#### Task prompt
Verbatim, and with nothing else, reproduce the data below from its first line through the line containing "#[local] Open Scope Z_scope.".

___ Extracted entries

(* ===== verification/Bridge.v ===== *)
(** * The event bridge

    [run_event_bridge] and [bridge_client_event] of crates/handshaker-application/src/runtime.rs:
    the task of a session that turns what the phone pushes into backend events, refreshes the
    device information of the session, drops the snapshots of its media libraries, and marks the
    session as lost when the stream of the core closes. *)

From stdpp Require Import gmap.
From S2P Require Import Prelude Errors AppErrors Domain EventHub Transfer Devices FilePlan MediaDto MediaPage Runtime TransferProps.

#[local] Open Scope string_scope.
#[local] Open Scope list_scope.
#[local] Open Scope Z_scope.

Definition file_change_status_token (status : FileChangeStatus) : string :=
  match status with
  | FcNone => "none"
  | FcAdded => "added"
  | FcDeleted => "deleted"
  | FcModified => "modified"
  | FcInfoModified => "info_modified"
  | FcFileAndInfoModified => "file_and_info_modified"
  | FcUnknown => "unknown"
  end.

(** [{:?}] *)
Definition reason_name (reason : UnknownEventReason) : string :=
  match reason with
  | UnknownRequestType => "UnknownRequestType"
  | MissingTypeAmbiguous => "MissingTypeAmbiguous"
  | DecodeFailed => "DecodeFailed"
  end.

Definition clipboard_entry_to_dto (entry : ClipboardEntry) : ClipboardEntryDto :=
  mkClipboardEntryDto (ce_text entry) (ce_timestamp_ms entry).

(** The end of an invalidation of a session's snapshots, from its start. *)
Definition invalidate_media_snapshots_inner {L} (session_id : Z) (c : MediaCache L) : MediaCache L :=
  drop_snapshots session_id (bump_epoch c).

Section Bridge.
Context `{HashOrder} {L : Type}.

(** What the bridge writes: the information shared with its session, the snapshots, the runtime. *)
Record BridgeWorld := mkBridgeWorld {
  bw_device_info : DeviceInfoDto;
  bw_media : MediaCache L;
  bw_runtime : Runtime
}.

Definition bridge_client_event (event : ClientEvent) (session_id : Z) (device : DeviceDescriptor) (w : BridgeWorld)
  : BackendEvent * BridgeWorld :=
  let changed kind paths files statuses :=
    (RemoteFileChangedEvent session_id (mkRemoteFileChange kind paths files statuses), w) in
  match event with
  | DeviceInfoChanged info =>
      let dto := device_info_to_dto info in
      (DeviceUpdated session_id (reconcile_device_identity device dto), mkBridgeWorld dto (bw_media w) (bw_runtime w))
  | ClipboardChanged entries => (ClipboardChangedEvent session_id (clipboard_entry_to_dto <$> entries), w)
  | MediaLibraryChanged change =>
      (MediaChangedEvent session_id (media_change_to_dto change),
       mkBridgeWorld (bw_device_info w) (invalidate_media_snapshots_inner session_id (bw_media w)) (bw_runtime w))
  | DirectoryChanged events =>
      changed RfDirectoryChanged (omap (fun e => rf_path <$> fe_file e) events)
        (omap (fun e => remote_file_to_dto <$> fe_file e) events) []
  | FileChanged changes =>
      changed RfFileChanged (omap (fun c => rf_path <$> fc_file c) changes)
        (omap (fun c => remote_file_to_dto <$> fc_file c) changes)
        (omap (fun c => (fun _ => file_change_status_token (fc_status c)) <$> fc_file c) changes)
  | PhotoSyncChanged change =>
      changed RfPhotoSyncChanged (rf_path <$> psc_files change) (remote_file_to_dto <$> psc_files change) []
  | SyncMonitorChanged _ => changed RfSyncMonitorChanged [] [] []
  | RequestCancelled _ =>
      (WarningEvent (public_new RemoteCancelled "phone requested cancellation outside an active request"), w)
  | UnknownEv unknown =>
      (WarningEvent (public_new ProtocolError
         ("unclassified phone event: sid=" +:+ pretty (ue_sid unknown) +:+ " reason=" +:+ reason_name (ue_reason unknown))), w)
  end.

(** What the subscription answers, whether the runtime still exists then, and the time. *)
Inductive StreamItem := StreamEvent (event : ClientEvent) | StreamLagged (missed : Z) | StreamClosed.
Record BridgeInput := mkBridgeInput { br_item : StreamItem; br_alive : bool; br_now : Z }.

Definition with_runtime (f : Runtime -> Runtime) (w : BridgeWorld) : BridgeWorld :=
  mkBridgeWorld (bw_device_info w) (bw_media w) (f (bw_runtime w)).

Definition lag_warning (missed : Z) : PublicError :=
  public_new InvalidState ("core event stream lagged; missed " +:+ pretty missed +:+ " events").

______

#### Answer section
(* ===== verification/Bridge.v ===== *)
(** * The event bridge

    [run_event_bridge] and [bridge_client_event] of crates/handshaker-application/src/runtime.rs:
    the task of a session that turns what the phone pushes into backend events, refreshes the
    device information of the session, drops the snapshots of its media libraries, and marks the
    session as lost when the stream of the core closes. *)

From stdpp Require Import gmap.
From S2P Require Import Prelude Errors AppErrors Domain EventHub Transfer Devices FilePlan MediaDto MediaPage Runtime TransferProps.

#[local] Open Scope string_scope.
#[local] Open Scope list_scope.
#[local] Open Scope Z_scope.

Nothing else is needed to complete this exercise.